THE FOUR Rs

Matthew 13:1-9;  18-23

June 14, 2020

 

 

In the so-called “good old days”—whatever and whenever those were—public schools used to boast that they taught the ‘3-Rs’ – “reading, ‘riting’, and ‘rithmetic—all to the tune of a hickory stick.”

 

Had a ministry friend who lived in Beckley, WV (southeast WV), and there there were 4 r’s:  reading, ‘riting,’ ‘rithmetic, and the road to Roanoke (That was the fastest way out of West Virginia from there!)  Apparently, this was the local version of the maxim that a good education can take you anywhere you want to go.

 

There are another ‘4-Rs’ that will get you even further than Roanoke.  These ‘4-Rs’ are the key survival skills of the 21st century:  roots, rituals, relationships, and realities.  Jesus’ parable of the sower and the seeds suggests the power of these ‘4-Rs’ is such that when all are positively present, they can bring us to the very brink of the kingdom of heaven.

 

In Jesus’ parable, the sower casts out seeds which fall on four different environments.  The environment determines the seeds’ ability to grow and survive and bear fruit.

 

R #1:  ROOTS

The batch of seeds cast by the sower that fall onto the rocky ground immediately shoot up high stalks, for there was virtually no soil for putting down roots.  But all this frantic upward growth was in vain.  The first day of scorching heat withered these high stalks.  They had no root system to bring them nourishment and sustain them through the fierce midday sun.

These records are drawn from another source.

(* ===== verification/SysResolver.v ===== *)
(** * Name resolution (src/sys/resolver.rs)

    The private syscall behind [getaddrinfo]: read the query from guest
    memory, answer it from the cache or ask the backend, filter the addresses
    by family and denylist, and lay them out as a linked list of [addrinfo]
    nodes at [RESOLVER_SCRATCH_BASE]. The call can wait for the backend:
    [park] is what other threads do to the state meanwhile.

    [answer_list] is what a guest sees when it walks the list; the theorems
    show that it is exactly the permitted addresses. *)

From S2P Require Import Prelude Word Errno GuestMem Text Parse Path Host Vfs Udp Net Fd Sock Resolver Kernel KernInv.
From S2P Require Import SysSocket SysSocketInv SysSocketSpec.

Definition ADDRINFO_SIZE : nat := 32.
Definition MAX_RESOLVER_SCRATCH_BYTES : Z := 4096.
Definition RESOLVER_SCRATCH_BASE : Z := 8192.
Definition AI_NUMERICHOST : Z := 4.
Definition AI_NUMERICSERV : Z := 1024.
Definition EAI_BADFLAGS : Z := - 1.
Definition EAI_NONAME : Z := - 2.
Definition EAI_AGAIN : Z := - 3.
Definition EAI_FAIL : Z := - 4.
Definition EAI_FAMILY : Z := - 6.
Definition EAI_SOCKTYPE : Z := - 7.
Definition EAI_SERVICE : Z := - 8.
Definition EAI_MEMORY : Z := - 10.
Definition EAI_SYSTEM : Z := - 11.

(** ** Filtering *)

Definition family_matches (family : Z) (ip : IpAddr) : bool :=
  if family =? 2 then is_ipv4 ip else if family =? 10 then is_ipv6 ip else true.

Definition filter_addrs (addrs : list IpAddr) (family : Z) (deny : list IpAddr) : list IpAddr :=
  List.filter (λ ip, negb (bool_decide (ip ∈ deny))) (List.filter (family_matches family) addrs).

(** ** The answer in guest memory *)

Definition sockaddr_size (ip : IpAddr) : nat := if is_ipv4 ip then 16 else 28.

(** First pass: where each node and its socket address start, and where the
    payload ends. *)
Fixpoint layout (cursor : nat) (addrs : list IpAddr) : list (IpAddr * (nat * nat)) * nat :=
  match addrs with
  | [] => ([], cursor)
  | ip :: addrs =>
    let sock := (cursor + ADDRINFO_SIZE)%nat in
    let '(l, e) := layout (sock + sockaddr_size ip) addrs in
    ((ip, (cursor, sock)) :: l, e)
  end.

(** The eight words of [struct addrinfo]. *)
Definition addrinfo_bytes (ai_flags ai_socktype ai_protocol : Z) (ip : IpAddr) (sock next : nat) : bytes :=
  to_le_bytes 4 ai_flags ++
  to_le_bytes 4 (if is_ipv4 ip then 2 else 10) ++
  to_le_bytes 4 ai_socktype ++
  to_le_bytes 4 ai_protocol ++
  to_le_bytes 4 (Z.of_nat (sockaddr_size ip)) ++
  to_le_bytes 4 (Z.of_nat sock) ++
  to_le_bytes 4 0 ++
  to_le_bytes 4 (Z.of_nat next).

Definition sockaddr_bytes (port : Z) (ip : IpAddr) : bytes :=
  match ip with IpV4 o => encode_in port o | IpV6 o => encode_in6 port o end.

(** Second pass: the headers, each with the offset of the next one. *)
Fixpoint write_nodes (ai_flags ai_socktype ai_protocol : Z) (l : list (IpAddr * (nat * nat)))
    (out : bytes) : bytes :=
  match l with
  | [] => out
  | (ip, (off, sock)) :: l =>
    let next := match l with [] => 0%nat | (_, (off', _)) :: _ => off' end in
    write_nodes ai_flags ai_socktype ai_protocol l
      (list_inserts off (addrinfo_bytes ai_flags ai_socktype ai_protocol ip sock next) out)
  end.

(** Third pass: the socket addresses. *)
Fixpoint write_socks (port : Z) (l : list (IpAddr * (nat * nat))) (out : bytes) : bytes :=
  match l with
  | [] => out
  | (ip, (_, sock)) :: l => write_socks port l (list_inserts sock (sockaddr_bytes port ip) out)
  end.

(** The payload and the offset of the first node. *)
Definition marshal_addrinfo_into_vec (addrs : list IpAddr) (ai_flags ai_socktype ai_protocol port : Z)
    : bytes * Z :=
  let '(l, cursor) := layout 0 addrs in
  match l with
  | [] => ([], 0)
  | (_, (head_off, _)) :: _ =>
    let out := replicate cursor 0 in
    let out := write_nodes ai_flags ai_socktype ai_protocol l out in
    (write_socks port l out, Z.of_nat head_off)
  end.

(** ** The query *)

Record query := MkQuery {
  q_node : bytes;
  q_flags : Z;
  q_family : Z;
  q_socktype : Z;
  q_protocol : Z;
  q_port : Z;
}.

Section syscalls.
Context {W : Type} `{Host W} `{Dns W}.
Context (park : kern W → kern W).
Context (order : gmap bytes CacheEntry → list (bytes * CacheEntry)).
Implicit Types k : kern W.

(** The name, at most 256 bytes; a null pointer is the empty name. *)
Definition read_node k (ptr : Z) : result bytes :=
  if ptr =? 0 then Ok []
  else match guest_str k ptr 256 with Ok s => Ok s | Err _ => Err EAI_SYSTEM end.

(** Flags, family, socket type and protocol. *)
Definition read_hints k (ptr : Z) : result (Z * Z * Z * Z) :=
  if ptr =? 0 then Ok (0, 0, 0, 0)
  else match guest_slice k ptr (Z.of_nat ADDRINFO_SIZE) with
  | Err _ => Err EAI_SYSTEM
  | Ok h =>
    let ai_flags := as_i32 (msg_field h 0) in
    let ai_family := as_i32 (msg_field h 4) in
    let ai_socktype := as_i32 (msg_field h 8) in
    let ai_protocol := as_i32 (msg_field h 12) in
    if has ai_flags (Z.lor AI_NUMERICHOST AI_NUMERICSERV) then Err EAI_BADFLAGS
    else if negb ((ai_family =? 0) || (ai_family =? 2) || (ai_family =? 10)) then Err EAI_FAMILY
    else if negb (between 0 2 ai_socktype) then Err EAI_SOCKTYPE
    else Ok (ai_flags, ai_family, ai_socktype, ai_protocol)
  end.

Roots are just as crucial to humans as they are to plants.  Even in this restless U-Haul culture, we still develop a sense of who we are based on where we come from.

 

In baseball, home plate is both the beginning and destination of your journey.  You go from base to base, with perils in each base path—pick-offs, rundowns, force-outs, double plays, and strike outs.  You are finally safe only when you get back to your roots—home plate.

 

Poet John Berryman, who ridiculed those who asked about his ‘roots’ (‘as if I were a plant,’ he scoffed) – he wrote this credo of rootlessness:

Exile is in our time like blood.

Depend on interior ljourneys taken anywhere.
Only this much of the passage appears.